Where an employee who has made a protected disclosure is dismissed, can the dismissal be unfair if the decision-maker is merely aware that the employee has made a disclosure, or is some understanding of the details of the disclosure required? That question was answered in an Employment Appeal Tribunal (EAT) ruling.
A man had raised various concerns relating to the management style of his employer’s CEO. A meeting took place in which he claimed that issues raised in another employee’s exit interview were discussed. He sent an email stating that this was inappropriate and amounted to bullying and harassment in respect of the employee concerned. His email might have been forwarded to the CEO but was not read by her.
After he was dismissed, purportedly on redundancy grounds, he brought an Employment Tribunal (ET) claim, alleging that he had been unfairly dismissed and subjected to detriment as a result of making protected disclosures, contrary to Sections 103A and 47B of the Employment Rights Act 1996.
The ET found that there was no genuine redundancy, and that the redundancy label was a cover for the breakdown in relations that had occurred between him and his employer. The decision to dismiss him had been made by the CEO. The contents of his email amounted to a protected disclosure but were not communicated to the CEO in sufficient detail to make her aware that a protected disclosure had been made. Dismissing his claim, the ET concluded that the employer had not considered him to be a whistleblower and he had neither been dismissed nor suffered detriment for making disclosures.
He appealed to the EAT, arguing that, having found that the information in his email constituted a protected disclosure and that his concerns had been communicated to the CEO, the ET had been wrong to impose an additional test in considering whether she had sufficient knowledge of the disclosures. He contended that it was only necessary that she be aware of the disclosures. He also claimed that whether the employer believed him to be a whistleblower was irrelevant to the analysis the ET should have carried out.
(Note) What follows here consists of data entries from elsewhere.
Lemma filtered_data_has_appointment_date_witness :
  (tab1 Sample.inputs Sample.start = inr Sample.after_tab1 \/
   tab2 Sample.inputs Sample.start = inr Sample.after_tab1 \/
   tab4 Sample.inputs Sample.start = inr Sample.after_tab1) /\
  Forall (fun r => In r (data Sample.start) /\ Appointment_Date r <> None)
         (filtered_data Sample.after_tab1).
Proof.
  assert (H : tab1 Sample.inputs Sample.start = inr Sample.after_tab1)
    by (vm_compute; reflexivity).
  split.
  - left. exact H.
  - apply (filtered_data_has_appointment_date
             Sample.inputs Sample.start Sample.after_tab1).
    left. exact H.
Defined.

(** On the sample records the row whose appointment date is NaT is the
    only one left out of the widest range. *)
Lemma filtered_data_sample :
  map Appointment_Date Sample.records
  = [Some (Sample.day 1); Some (Sample.day 2); None; Some (Sample.day 3)] /\
  map Appointment_Date (filtered_data Sample.after_tab1)
  = [Some (Sample.day 1); Some (Sample.day 2); Some (Sample.day 3)].
Proof. split; vm_compute; reflexivity. Qed.

(* ================================================================== *)
(** ** Tab 3: time to cancellation *)

Ltac Qle_bool_to_prop :=
  repeat match goal with
  | H : Qle_bool _ _ = true |- _ => apply Qle_bool_iff in H
  | H : Qle_bool ?a ?b = false |- _ =>
      let Hn := fresh "Hn" in
      assert (Hn : ~ (a <= b)%Q)
        by (rewrite <- Qle_bool_iff; rewrite H; discriminate);
      clear H
  end.

Ltac Qle_bool_cases :=
  repeat match goal with
  | |- context [Qle_bool ?a ?b] => destruct (Qle_bool a b) eqn:?
  end;
  simpl; try reflexivity; exfalso; Qle_bool_to_prop; lra.

(** X4: the intervals of [pd.cut] are open on the left and closed on
    the right; an elapsed time of zero or less is in none of them. *)
Lemma time_category_intervals h :
  ((h <= 0)%Q -> time_category h = None) /\
  ((0 < h)%Q -> (h <= 1667 # 10000)%Q ->
   time_category h = Some "<10 mins") /\
  ((1667 # 10000 < h)%Q -> (h <= 1)%Q -> time_category h = Some "10m-1h") /\
  ((1 < h)%Q -> (h <= 5)%Q -> time_category h = Some "1-5h") /\
  ((5 < h)%Q -> (h <= 24)%Q -> time_category h = Some "5-24h") /\
  ((24 < h)%Q -> time_category h = Some ">24h").
Proof.
  unfold time_category, bins, labels, cut, edge_lt, le_edge, Qltb.
  repeat split; intros; Qle_bool_cases.
Qed.

(** The rows kept for the buckets are the cancelled rows with both dates
    present, and the elapsed time is their difference in hours. *)
Lemma time_to_cancellation_present r :
  (forall h, time_to_cancellation r = Some h ->
     exists created canceled,
       Created_Date r = Some created /\ Canceled_Date r = Some canceled /\
       h = inject_Z (canceled - created) / 1000000000 / 3600) /\
  (time_to_cancellation r = None <->
   Created_Date r = None \/ Canceled_Date r = None).
Proof.
  unfold time_to_cancellation.
  destruct (Canceled_Date r) as [c|], (Created_Date r) as [s|]; split;
    try (intros h H; inversion H; eauto);
    try (split; [intro H; try discriminate; auto
                | intros [H|H]; try discriminate; auto]).
Qed.

(** A cancellation five minutes after the creation is in bucket
    '<10 mins', one two hours after it in bucket '1-5h'. *)
Lemma time_category_scenarios (T : Z) (appt : option Z) :
  let later d :=
    Sample.row appt "MRI" "Cancelled" "A" (Some T) "B" (Some (T + d)%Z) in
  (exists h, time_to_cancellation (later (5 * Sample.minute)%Z) = Some h /\
             time_category h = Some "<10 mins") /\
  (exists h, time_to_cancellation (later (2 * Sample.hour)%Z) = Some h /\
             time_category h = Some "1-5h").
Proof.
  intro later. unfold later, time_to_cancellation, Sample.row.
  cbn [Canceled_Date Created_Date].
  split; eexists; (split; [reflexivity|]).
  - replace (T + 5 * Sample.minute - T)%Z with (5 * Sample.minute)%Z by lia.
    vm_compute. reflexivity.
  - replace (T + 2 * Sample.hour - T)%Z with (2 * Sample.hour)%Z by lia.
    vm_compute. reflexivity.
Qed.

(** C8 (as the code has it): a cancelled record whose two dates are
    present and equal has a computable elapsed time of 0 hours, is kept by
    [dropna], and is assigned no bucket: its 'Time Category' is NaN, the
    interval of '<10 mins' being open at 0. *)
Theorem zero_elapsed_time_has_no_bucket :
  let r := Sample.row (Some (Sample.day 3)) "Biopsy" "Cancelled" "C"
                      (Some Sample.hour) "B" (Some Sample.hour) in
  In r Sample.records /\
  is_cancelled r = true /\
  (exists h, time_to_cancellation r = Some h /\ (h == 0)%Q) /\
  map time_category
      (dropna (map time_to_cancellation (filter is_cancelled [r])))
  = [None] /\
  nth_error (timing_view [r]) 0 = Some (PieView [None]) /\
  time_category 0 = None.
Proof.
  intro r. split; [unfold Sample.records; simpl; tauto|].
  split; [reflexivity|].
  split; [eexists; split; [reflexivity | reflexivity]|].
  repeat split; vm_compute; reflexivity.
Qed.

(* ================================================================== *)
(** ** Tab 2 and the clinic-wide total *)

(** After tab 2 the module-level name [total_procedures] holds the number
    of records of the selected employee in the date range. *)
Lemma tab2_total_procedures inp g g' :
  tab2 inp g = inr g' ->
  total_procedures g'
  = Qof_nat (List.length
               (filter (is_selected Created_By (selected_employee g'))
                       (filtered_data g'))).
Proof.
  unfold tab2. destruct (date_bounds (data g)); [discriminate|]. simpl.
  destruct (tab2_dates inp) as [s e]. simpl.
  intro H. inversion H. reflexivity.
Qed.

(** C4 (as the code has it): with a clinic-wide total of 100 from the
    loader, once tab 2 has run for employee A (two records) the name
    [total_procedures] holds 2, and still does at the end of the run. *)
Theorem tab2_rebinds_total_procedures :
  total_procedures Sample.start = 100 /\
  fmap selected_employee (tab2 Sample.inputs Sample.after_tab1)
  = inr (Some "A") /\
  fmap total_procedures (tab2 Sample.inputs Sample.after_tab1)
  = inr (Qof_nat 2) /\
  fmap total_procedures (script (Sample.records, 100) Sample.inputs)
  = inr (Qof_nat 2) /\
  ~ (Qof_nat 2 == 100)%Q.
Proof.
  split; [reflexivity|].
  split; [vm_compute; reflexivity|].
  split; [vm_compute; reflexivity|].
  split; [vm_compute; reflexivity|].
  intro H. vm_compute in H. discriminate.
Qed.

(* ================================================================== *)
(** ** Tab 3 and the date ranges *)

(** What each tab leaves alone. *)
Lemma tab1_frame inp g :
  match date_bounds (data g) with
  | inl e => tab1 inp g = inl e
  | inr _ =>
      if Qltb 0 (total_procedures g)
      then exists g', tab1 inp g = inr g' /\
                      data g' = data g /\
                      total_procedures g' = total_procedures g /\
                      tab3_c (page g') = tab3_c (page g)
      else tab1 inp g
           = inl (AttributeError "'int' object has no attribute 'round'")
  end.
Proof.
  unfold tab1. destruct (date_bounds (data g)) as [e|u]; [reflexivity|].
  cbn [bind]. destruct (tab1_dates inp) as [s1 e1].
  destruct (proc_metrics_cases (filter (mask s1 e1) (data g))
              (total_procedures g))
    as [[Hpos [pm Hpm]] | [Hneg Hpm]]; rewrite Hpm.
  - rewrite Hpos. cbn [bind]. eexists. split; [reflexivity|].
    repeat split.
  - rewrite Hneg. reflexivity.
Qed.

Lemma tab2_frame inp g :
  match date_bounds (data g) with
  | inl e => tab2 inp g = inl e
  | inr _ =>
      exists g', tab2 inp g = inr g' /\
                 data g' = data g /\
                 tab3_c (page g') = tab3_c (page g)
  end.
Proof.
  unfold tab2. destruct (date_bounds (data g)) as [e|u]; [reflexivity|].
  cbn [bind]. destruct (tab2_dates inp) as [s2 e2].
  eexists. split; [reflexivity|]. repeat split.
Qed.

Lemma tab3_frame g :
  exists g', tab3 g = inr g' /\
             data g' = data g /\
             total_procedures g' = total_procedures g /\
             tab3_c (page g') = (tab3_c (page g) ++ timing_view (data g))%list.
Proof. eexists. split; [reflexivity|]. repeat split. Qed.

Lemma tab4_frame inp g :
  match date_bounds (data g) with
  | inl e => tab4 inp g = inl e
  | inr _ =>
      exists g', tab4 inp g = inr g' /\
                 data g' = data g /\
                 total_procedures g' = total_procedures g /\
                 tab3_c (page g') = tab3_c (page g)
  end.
Proof.
  unfold tab4. destruct (date_bounds (data g)) as [e|u]; [reflexivity|].
  cbn [bind]. destruct (tab4_dates inp) as [s4 e4].
  eexists. split; [reflexivity|]. repeat split.
Qed.

(** A tab that completes leaves [data] and the page of tab 3 alone. *)
Lemma tab1_keeps inp g g' :
  tab1 inp g = inr g' ->
  data g' = data g /\ tab3_c (page g') = tab3_c (page g).
Proof.
  intro H. pose proof (tab1_frame inp g) as F.
  destruct (date_bounds (data g)); [congruence|].
  destruct (Qltb 0 (total_procedures g)); [|congruence].
  destruct F as [g'' [Hg [Hd [_ Hv]]]].
  assert (g'' = g') by congruence. subst g''. now split.
Qed.

Lemma tab2_keeps inp g g' :
  tab2 inp g = inr g' ->
  data g' = data g /\ tab3_c (page g') = tab3_c (page g).
Proof.
  intro H. pose proof (tab2_frame inp g) as F.
  destruct (date_bounds (data g)); [congruence|].
  destruct F as [g'' [Hg [Hd Hv]]].
  assert (g'' = g') by congruence. subst g''. now split.
Qed.

Lemma tab4_keeps inp g g' :
  tab4 inp g = inr g' ->
  data g' = data g /\ tab3_c (page g') = tab3_c (page g).
Proof.
  intro H. pose proof (tab4_frame inp g) as F.
  destruct (date_bounds (data g)); [congruence|].
  destruct F as [g'' [Hg [Hd [_ Hv]]]].
  assert (g'' = g') by congruence. subst g''. now split.
Qed.

Lemma prelude_starts loaded g :
  prelude loaded = inr g ->
  data g = fst loaded /\ tab3_c (page g) = [].
Proof.
  destruct loaded as [d t]. unfold prelude.
  destruct d as [|r d]; [discriminate|].
  intro H. inversion H. now split.
Qed.

(** Whenever a run gets to the end of tab 3, what tab 3 shows is
    [timing_view] of all the loaded records. *)
Lemma script_to_tab3_view loaded inp g :
  script_to_tab3 loaded inp = inr g ->
  tab3_c (page g) = timing_view (fst loaded).
Proof.
  unfold script_to_tab3. intro H.
  destruct (prelude loaded) as [e|g0] eqn:H0; [discriminate|].
  cbn [bind] in H.
  destruct (tab1 inp g0) as [e|g1] eqn:H1; [discriminate|].
  cbn [bind] in H.
  destruct (tab2 inp g1) as [e|g2] eqn:H2; [discriminate|].
  cbn [bind] in H.
  destruct (prelude_starts _ _ H0) as [Hd0 Hv0].
  destruct (tab1_keeps _ _ _ H1) as [Hd1 Hv1].
  destruct (tab2_keeps _ _ _ H2) as [Hd2 Hv2].
  destruct (tab3_frame g2) as [g3 [H3 [_ [_ Hv3]]]].
  assert (g3 = g) by congruence. subst g3.
  rewrite Hv3, Hv2, Hv1, Hv0, Hd2, Hd1, Hd0. reflexivity.
Qed.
The EAT concluded that, for employers to be liable, it is necessary for them to know at least something of the employee’s concerns. The ET had not erred in law by considering what details of the man’s disclosures had been provided to the CEO. The ET was also entitled to consider whether the man was regarded as a whistleblower and whether this had any impact on the employer’s decision. The ET had answered the correct question: namely, whether he was dismissed for making disclosures. Although other grounds of his appeal succeeded, these did not affect the overall outcome.